High temperature oxygen implantation in silicon: Soil structure formation characteristics

Abstract

It has recently been shown that a high quality silicon-on-insulator (SOI) system may be obtained via high dose implantation of oxygen followed by an appropriate high temperature annealing. This technique appears to be a potentially powerful tool for VLSI technology applications. In the present paper we describe a study of the SOI system formation in an attempt to correlate its physical characteristics to the substrate temperature during oxygen implantation and to the high temperature annealing parameters. In order to form a buried SiO 2 layer, single-crystal, n-type, (100) Si wafers were implanted with 1.4 × 10 18 /cm 2 , 150 keV O + ions at temperatures in the range 450–750°C and subsequently annealed at temperatures between 1200 and 1300°C. The annealed samples were characterized using Rutherford backscattering (RBS)/channeling measurements, Auger electron spectroscopy (AES), secondary ion mass spectroscopy (SIMS) and cross-sectional transmission electron microscopy (TEM) analysis.

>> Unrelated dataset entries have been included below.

(** A normalised network host is not empty, is lower case, and contains no
    whitespace, no wildcard and none of the characters of a URL's scheme
    separator, path, query or fragment; and a plain host name that satisfies
    this is its own normal form, so normalising again changes nothing. *)
Theorem normalize_host_shape raw h :
  normalize_network_rule_host raw = Ok h →
  host_wf h ∧ 47%N ∉ h ∧ 63%N ∉ h ∧ 35%N ∉ h ∧
  (58%N ∉ h → head h ≠ Some 91%N → last h ≠ Some 46%N → normalize_network_rule_host h = Ok h).
Proof.
  intros Hn. pose proof (normalize_host_wf raw h Hn) as Hwf.
  assert (47%N ∉ h ∧ 63%N ∉ h ∧ 35%N ∉ h) as (H1 & H2 & H3).
  { revert Hn. unfold normalize_network_rule_host. destruct (is_empty (trim raw)); [done|].
    destruct (_ || _) eqn:Hbad; [done|].
    destruct (strip_host_port raw (trim raw)) as [h0|] eqn:Hp; [|done]. simpl.
    repeat case_m; [done..|]. intros [= <-].
    rewrite !orb_false_iff, !contains_char_false in Hbad. destruct Hbad as [[[_ Ha] Hb] Hc].
    split_and!; intros Hin; [apply Ha|apply Hb|apply Hc];
      apply (strip_host_port_elem _ _ _ _ Hp), (elem_of_trim_end_matches (λ c, (c =? 46)%N)),
        elem_of_trim, elem_of_lowercase; done. }
  split_and!; [done..|]. intros Hcolon Hhead Hlast. destruct Hwf as (Hne & Hws & Hstar & Hlow).
  unfold normalize_network_rule_host. rewrite trim_id by done.
  rewrite (proj2 (is_empty_false h)) by done.
  assert (contains_str h (lit "://") = false) as ->.
  { unfold contains_str. destruct (find_str (lit "://") h) as [i|] eqn:Hf; [|done].
    apply find_str_Some in Hf as [Hf _]. exfalso. apply Hcolon. rewrite Hf.
    apply elem_of_app. right. apply elem_of_app. left. vm_compute. by left. }
  rewrite !(proj2 (contains_char_false _ _)) by done. simpl.
  assert (strip_host_port h h = Ok h) as ->.
  { unfold strip_host_port. destruct (strip_prefix (lit "[") h) eqn:Hs.
    - apply strip_prefix_Some in Hs as ->. by destruct Hhead.
    - rewrite (proj1 (count_occ_not_In N.eq_dec h 58%N)); [done|].
      by rewrite <- list_elem_of_In. }
  simpl. assert (trim_end_matches (λ c, (c =? 46)%N) h = h) as ->.
  { destruct (list_snoc_cases h) as [->|(h' & c & ->)]; [done|].
    apply trim_end_matches_snoc_keep. apply N.eqb_neq. intros ->. by rewrite last_snoc in Hlast. }
  rewrite trim_id, Hlow, (proj2 (is_empty_false h)), (proj2 (contains_char_false h 42)),
    (proj2 (no_whitespace h)) by done. done.
Qed.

The results confirm our previously reported experimental evidence showing that minimum residual damage for the “as implanted” state of the Si surface layer can be observed for an implantation temperature in the range 600–650°C. During the subsequent high temperature annealing most of the implanted oxygen is progressively removed from the Si surface layer by dissolution of the SiO 2 precipitates, followed by oxygen diffusion and trapping in the buried oxide layer. The resulting oxygen contamination of the Si surface layer drops below 10 19 at./cm 3 after a 2 h-annealing at 1300°C. During a further annealing the spatial rearrangement of the SOI structure occurs, leading to an improvement in the quality of the Si/SiO 2 interface and a decrease in the density and size of the SiO 2 precipitates. The residual oxygen concentration in the Si surface layer appears, however, to be related to the morphology of the SOI system in the “as implanted” state, and thus to the substrate temperature during implantation.